Clinical analysis of blood samples revealed that GLU, CHOL and CRE levels were increased in rats when 3RHCO was fed in comparison to those that received SHCO and UHCO. This result is of concern since the enhancement in such parameters is deleterious to health. No studies have been reported that evaluated the blood biochemistry parameters in rats treated with RHCO. The effect of feeding heated vegetable oil on blood biochemical parameters in rats in this study indicates that consumption of heated oils produces indications of altered hematological levels of various blood cells. Similar results were reported by Hageman et al. [14]. However, the hematological status of the animals fed heated corn and peanut oils showed no effect on the proportions of cells comprising the total leukocytes of the blood [3].

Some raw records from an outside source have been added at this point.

(** * Bovespa insights: the scoring pass of [src/pages/app.tsx]

    A shallow embedding of the effect that maps every [Stock] of the page's
    [data] to a [MappedStock] row, scores it against the insight registry
    and ranks the rows, together with the row-click handler of the table.

    Layout: strings and numbers of the host language, the entity model of
    [src/domain/stock/stock.ts], the projection of one stock, the store
    with the arrays the effect reads and writes, the same pass over a
    store of objects, then the properties. *)

From Stdlib Require Import ZArith Ascii String.
From stdpp Require Import base list list_monad option pretty sorting
  relations.

Local Open Scope N_scope.

(** ** Strings

    A string of the host language is a sequence of UTF-16 code units. *)

Definition jsstring : Type := list N.

(** A literal written in ASCII. *)
Definition str (s : string) : jsstring :=
  (fun a => N_of_ascii a) <$> list_ascii_of_string s.

(** The class [\w] of a regular expression: [[A-Za-z0-9_]]. *)
Definition isWord (c : N) : bool :=
  ((48 <=? c) && (c <=? 57)) || ((65 <=? c) && (c <=? 90))
  || (c =? 95) || ((97 <=? c) && (c <=? 122)).

(** The class [\s]: the white space and line terminator code units. *)
Definition isSpace (c : N) : bool :=
  ((9 <=? c) && (c <=? 13)) || (c =? 32) || (c =? 160) || (c =? 5760)
  || ((8192 <=? c) && (c <=? 8202)) || (c =? 8232) || (c =? 8233)
  || (c =? 8239) || (c =? 8287) || (c =? 12288) || (c =? 65279).

(** One code unit matched by [/[^\w\s]/gi].  Without the [u] flag the
    pattern works on single code units, and the [i] flag changes nothing:
    folding the case of a word character gives a word character, and no
    code unit outside the two classes folds into them. *)
Definition special (c : N) : bool := negb (isWord c || isSpace c).

(** [s.replace(/[^\w\s]/gi, '')]: with the [g] flag every match is
    replaced by the empty string. *)
Definition removeSpecial (s : jsstring) : jsstring :=
  List.filter (fun c => negb (special c)) s.

Local Close Scope N_scope.

(** ** Numbers

    The operations of the type [number] that the page uses.  The entities
    are parsed from JSON ([getStaticProps]), which carries no NaN, so [<]
    is a strict weak order on them. *)

Class JSNumber (number : Type) := {
  zero : number;                          (* the literal [0] *)
  add : number -> number -> number;       (* [a + b] *)
  ltb : number -> number -> bool;         (* [a < b] *)
  toString : number -> jsstring;          (* [`${a}`] *)
  toFixed4 : number -> jsstring;          (* [a.toFixed(4)] *)
  ltb_irrefl : forall a, ltb a a = false;
  ltb_trans : forall a b c, ltb a b = true -> ltb b c = true -> ltb a c = true;
  ltb_cotrans : forall a b c, ltb a c = true -> ltb a b = true \/ ltb b c = true;
  toString_zero : toString zero = str "0"
}.

(** The integers among the numbers, for the examples: the numbers of the
    page are doubles, which add and print like integers as long as every
    value stays below 2^53 in size, as it does in every example below.
    The general statements are made for any [JSNumber]. *)
#[export] Program Instance Z_number : JSNumber Z := {|
  zero := 0%Z;
  add := Z.add;
  ltb := Z.ltb;
  toString := fun z => str (pretty z);
  toFixed4 := fun z => str (pretty z) ++ str ".0000"
|}.
Next Obligation. intros a. apply Z.ltb_irrefl. Qed.
Next Obligation. intros a b c. rewrite !Z.ltb_lt. lia. Qed.
Next Obligation. intros a b c. rewrite !Z.ltb_lt. lia. Qed.
Next Obligation. reflexivity. Qed.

Oxidative stress analysis showed a significant (P < 0·05) increase in the levels of antioxidant enzymes such as SOD, GPx and lipid peroxidation and decreased CAT levels. Similar results were reported in a study from India that evaluated the genotoxic and carcinogenic risks associated with the consumption of repeatedly heated coconut oil in Wistar rats in Refs. [49], [50]. It can hence be concluded that, dietary consumption of RHCO can cause genotoxic and pre neoplastic changes [19].

In Hyderabad, no attempt has been made till date to conduct a survey to evaluate the intensity of use of cooking oils that are being continually consumed by heating and reheating. Enzymatic and non-enzymatic antioxidants serve as an important biological defense against oxidative stress that counters the impact of ROS. These endogenously generated ROS react with the lipid content of the cells and result in lipid peroxidation in the tissues which oxidizes the base component of cell membranes and results in membrane disintegrity. Thus this investigation emphasizes the need of the hour with regard to usage of RHCO modification of oxidative injury. Further investigations are needed to affirm if DNA adduct formation or repair are involved in the effects of RHCO in induction of deleterious health effects. In conclusion, this study highlights the need on the level of knowledge of foods made in RHCO and needs to improve and ensure the safety of usage of foods made in such oils.

Declaration of interest

All the authors have read and approved the final manuscript. The authors do not report any declarations of interest and do not have any conflict of interest.